Bültenin devamında bilişim okuryazarlığını test etmek için ufak bir de test yer alıyor. Ben bu testi ülkemiz internet kullanıcıları adına dolduruyorum:

1- İstenmeyen mesajları engelleyebiliyor musunuz?

Hayır, bunun yerine sadece eşe dosta yakınıyoruz. Bazen de firmayı mahkemeye vermekle tehdit ediyoruz.

2- İnternet güvenliğini sağlayacak bilgilere erişebiliyor musunuz?

Hayır. Bu yüzden halen yarımızdan fazlası XP kullanıyor ve bundan vazgeçmeyi de düşünmüyor. Tamirci ne kurarsa onu kullanırız, kim uğraşacak di mi?

3- Kullandığınız web sayfalarını sık kullanılanlara ekleyebiliyor musunuz?

Ne gerek var ki? Her defasında Google’a yazıp öyle giriyoruz siteye.

4- Sosyal paylaşım ağında profilinizdeki gizlilik ayarlarını değiştirebiliyor musunuz?

Off, bu African Mango’yu nası silcez yaaa!

5- İnternet sitesinde erişilen bilgilerin doğruluğunu başka kaynaklarla test edebiliyor musunuz?

Tabii ki hayır. Her yazılana inandığımdan haftalardır Contorium elementini araştırıyorum. Sen şimdi HAARP’ı da bilmiyorsundur.

6- Sörf geçmişini silebiliyor musunuz?

Kökten çözüm uyguluyorum. Haftada bi’ format attırıyorum 50 liraya.

7- İstenmeyen, spam e-postalarını engelleyebiliyor musunuz?

Ben hala Outlook.com’a geçmedim sen neden bahsediyorsun?

8- Filtre ayarlarını değiştirebiliyor musunuz?

Valla yasaklı siteleri soruyosan,  girmek için tünel midir nedir, onu kullanıyoruz işte.

Bültene dönecek olursak şu cümle ile devam etmek istiyorum: “Kamu personeli alımında da bilişim okuryazarlığı standart şartlar arasına alınmalı.’’ Kamu personelinin bilişim okuryazarlığı dendiğinde aklıma gelen manzara komik.

Peki bu sorunu çözmek ve üretebilen bireyler yetiştirmek için ne yapmalıyız?

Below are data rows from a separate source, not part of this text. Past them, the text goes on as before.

Example find_ab : Re.finditer [Re.Lit "a"; Re.Lit "b"]%char (str "xABabab")
                  = [(1, 3); (3, 5); (5, 7)]%Z.
Proof. reflexivity. Qed.

Example find_empty : Re.finditer [] (str "ab") = [(0, 0); (1, 1); (2, 2)]%Z.
Proof. reflexivity. Qed.

Example find_aa : Re.finditer [Re.Lit "a"; Re.Lit "a"]%char (str "aaaaa")
                  = [(0, 2); (2, 4)]%Z.
Proof. reflexivity. Qed.

Lemma parse_escape (keyword : text) :
  Re.parse (Re.escape keyword) = Some (map Re.Lit keyword).
Proof.
  induction keyword as [|c kw IH]; [reflexivity|].
  cbn [Re.escape]. destruct (Re.is_special c) eqn:Hs.
  - apply special_not_alnum in Hs.
    cbn [Re.parse]. change (Ascii.eqb Re.backslash Re.backslash) with true.
    cbn iota. rewrite Hs, IH. reflexivity.
  - destruct (plain_not_meta c Hs) as (Hb & Hd & Hm).
    cbn [Re.parse]. rewrite Hb, Hd, Hm, IH. reflexivity.
Qed.

Lemma compile_escape (keyword : text) :
  Server.re_compile (Re.escape keyword) = Ok (map Re.Lit keyword).
Proof. unfold Server.re_compile. now rewrite parse_escape. Qed.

Öncelikle Üniversitelerin Bilgisayar Mühendislikleri bölümlerindeki müfredatın baştan aşağıya değişmesi, hatta bununla birlikte öğrencilere hala 1980’in programlama dillerini öğreten eğitimcilerin de değişmesi gerek. Bunu söylediğimde bana her zaman şöyle bir cevap verilmekte: “Programlama, programlamadır. Biz mantığını öğretiyoruz, öğrenci daha sonra diğer dilleri kolayca öğrenebilir.” İyi ama böyle bir öğrenci yetiştirmiyor ki sistem. Sistem, üniversitede önüne ne konulursa onunla yetinen, dersten çıktıktan sonra beynini çantasında bırakan bireyler üretiyor. Dersten çıktıktan sonra “Şunu da öğreneyim, yeni bir dil çıkmış, ona da bakayım!” algısı yok.

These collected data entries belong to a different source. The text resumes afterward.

(** * SmartExam question-paper compiler: a shallow embedding and its properties

    The development follows the C sources of the compiler directory:

    - [semantic.c]     the marks validator and the keyword classifier
    - [ast.h]          the document tree ([ASTNode], [QuestionNode])
    - [ast_helpers.c]  node construction, list append and the DOT exporter
    - [main.c]         the driver

    C [int] values are integers reduced to 32 bits, pointers are addresses
    into a typed heap (address 0 is [NULL]), C strings are [string]s holding
    the characters before the terminator, and every function with an effect
    is a state transformer over the memory and the streams it touches. *)

From Stdlib Require Import ZArith String Ascii List Lia Permutation DecimalString QArith.
From stdpp Require Import gmap strings list fin_maps.
From Stdlib Require DecimalZ.

Open Scope string_scope.
Open Scope list_scope.
Open Scope Z_scope.

(* ===================================================================== *)
(** * Definitions                                                         *)
(* ===================================================================== *)

(** ** C integers *)

Definition INT_MIN : Z := -2147483648.
Definition INT_MAX : Z := 2147483647.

Diyelim ki es kaza kafanız çalıştı ve araştırmak istediniz. Bunun için gerekli olan şey internet. 2005 ila 2009 yılları arasında eğitim gördüğüm Trakya Üniversitesinde kablosuz internete girmek imkansızdı. İnternete ancak internet kafeden girebiliyordunuz. O da kafede oyun oynamak isteyen “üniversite öğrencisi” genç nüfustan yer bulabilirseniz. İnternete girmek için bir başka alternatif ise üniversitenin kütüphanesiydi. Burada çalışan devlet memuresinin sıra olmadığı halde 1 saat internet kullandıktan sonra öğrencileri kovduğunu söylersem, devletin araştırmacı öğrenci yetiştirme politikası hakkında daha iyi fikir edinmiş olursunuz sanırım. Neyse ki burada çalışma fırsatı bulup memureyi dönemin kütüphane müdüresine şikayet etmiş ve başka departmana alınmasını sağlamıştım. Karanlığa küfretmek yerine bir mum yakmak bu olsa gerek.

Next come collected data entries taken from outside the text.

(** C2: [Serve] defers [keeper.Close()] unconditionally; when
    [initializeKeeper] returned nil (the descriptor is empty, or the
    constructor gave nil) the deferred call still runs as [Serve] returns,
    it is a no-op (no connection is released) and it does not panic:
    [Serve] returns normally and the call on the nil keeper is its last
    step. *)
Theorem deferred_close_on_nil_keeper `{P : Packages} (env : Env)
  (server : Server) lg tr1 ms bc h :
  NewLogger env (LogLevel (NewOptions env)) = (lg, None) ->
  initializeKeeper env (DataBaseDSN (NewOptions env)) lg [] = (Ret None, tr1) ->
  NewMemoryStorage env (ctx server) (KeeperOf None) lg = Ret ms ->
  NewBaseController env (ctx server) ms lg = Ret bc ->
  Route env bc = Ret h ->
  interrupt env = true ->
  (forall tr0,
     BDKeeper_Close None tr0 = (Ret tt, tr0 ++ [CallKeeperClose None])) /\
  returns (fst (Serve env server [])) = true /\
  (exists pre,
     snd (Serve env server []) = pre ++ [CallKeeperClose None] /\
     closes pre = 0%nat) /\
  (forall k, ~ In (ReleaseConn k) (snd (Serve env server []))).
Proof.
  intros Hlog Hnil Hms Hbc Hr Hint.
  split; [reflexivity|].
  destruct (initializeKeeper_nil env _ lg [] tr1 Hnil) as [Hdsn|[Hdsn Hk]].
  - rewrite (Serve_empty_dsn env server lg ms bc h Hlog Hdsn Hms Hbc Hr).
    rewrite Hint. cbn [fst snd]. split; [reflexivity|split].
    + eexists
        ([LogWarn "DataBaseDSN is empty";
          LogDebug "Failed to initialize keeper";
          CallNewMemoryStorage (KeeperOf None)] ++
         (if is_nil ms then [LogDebug "Failed to initialize storage"] else []) ++
         [CallNewBaseController ms; CallRoute bc;
          GoListenAndServe
            (built_server (built_router lg h) (RunAddr (NewOptions env)));
          SignalNotify; AwaitSignal]).
      destruct (is_nil ms); split; reflexivity.
    + intros k. destruct (is_nil ms); simpl; intuition discriminate.
  - rewrite (Serve_not_opened env server lg ms bc h Hlog Hdsn Hk Hms Hbc Hr).
    rewrite Hint. cbn [fst snd]. split; [reflexivity|split].
    + eexists
        ([CallNewBDKeeper (DataBaseDSN (NewOptions env) tt);
          LogDebug "Failed to initialize keeper";
          CallNewMemoryStorage (KeeperOf None)] ++
         (if is_nil ms then [LogDebug "Failed to initialize storage"] else []) ++
         [CallNewBaseController ms; CallRoute bc;
          GoListenAndServe
            (built_server (built_router lg h) (RunAddr (NewOptions env)));
          SignalNotify; AwaitSignal]).
      destruct (is_nil ms); split; reflexivity.
    + intros k. destruct (is_nil ms); simpl; intuition discriminate.
Qed.

Lemma deferred_close_on_nil_keeper_witness :
  returns (fst (Serve (demo_env "" None true) demo_server [])) = true /\
  last (snd (Serve (demo_env "" None true) demo_server [])) =
    Some (CallKeeperClose None).
Proof.
  pose proof (@deferred_close_on_nil_keeper demo_packages
                (demo_env "" None true) demo_server
                "info" [LogWarn "DataBaseDSN is empty"] (Some None)
                (Some true) tt
                eq_refl eq_refl eq_refl eq_refl eq_refl eq_refl) as H.
  destruct H as (_ & Hret & _ & _).
  split; [exact Hret | reflexivity].
Defined.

Çok farklı konulara değindiğimin farkındayım fakat genel olarak anlatmak istediğim konu, çocuklarımızın beyinlerini gereksiz bilgilerle doldurmak ve bu bilgileri beyinlerine bir çivi gibi çakarken verilen bilgileri sorgulamalarını engellemek, daha en başta sorgulamayan bireyler yetiştirmemize neden oluyor. Avrupa Birliğinde çocuklara uygulanan zorunlu dogmatik eğitiminin çocuk istismarı olarak kabul edilmesi söz konusu iken, ülkemizde bu tür eğitimin gün geçtikçe daha fazla artması gerçekten düşündürücü. Gerçek anlamda düşünen ve sorgulayan bireyler yetiştirmek için artık bazı konuları aşmamız gerektiğine inanıyorum.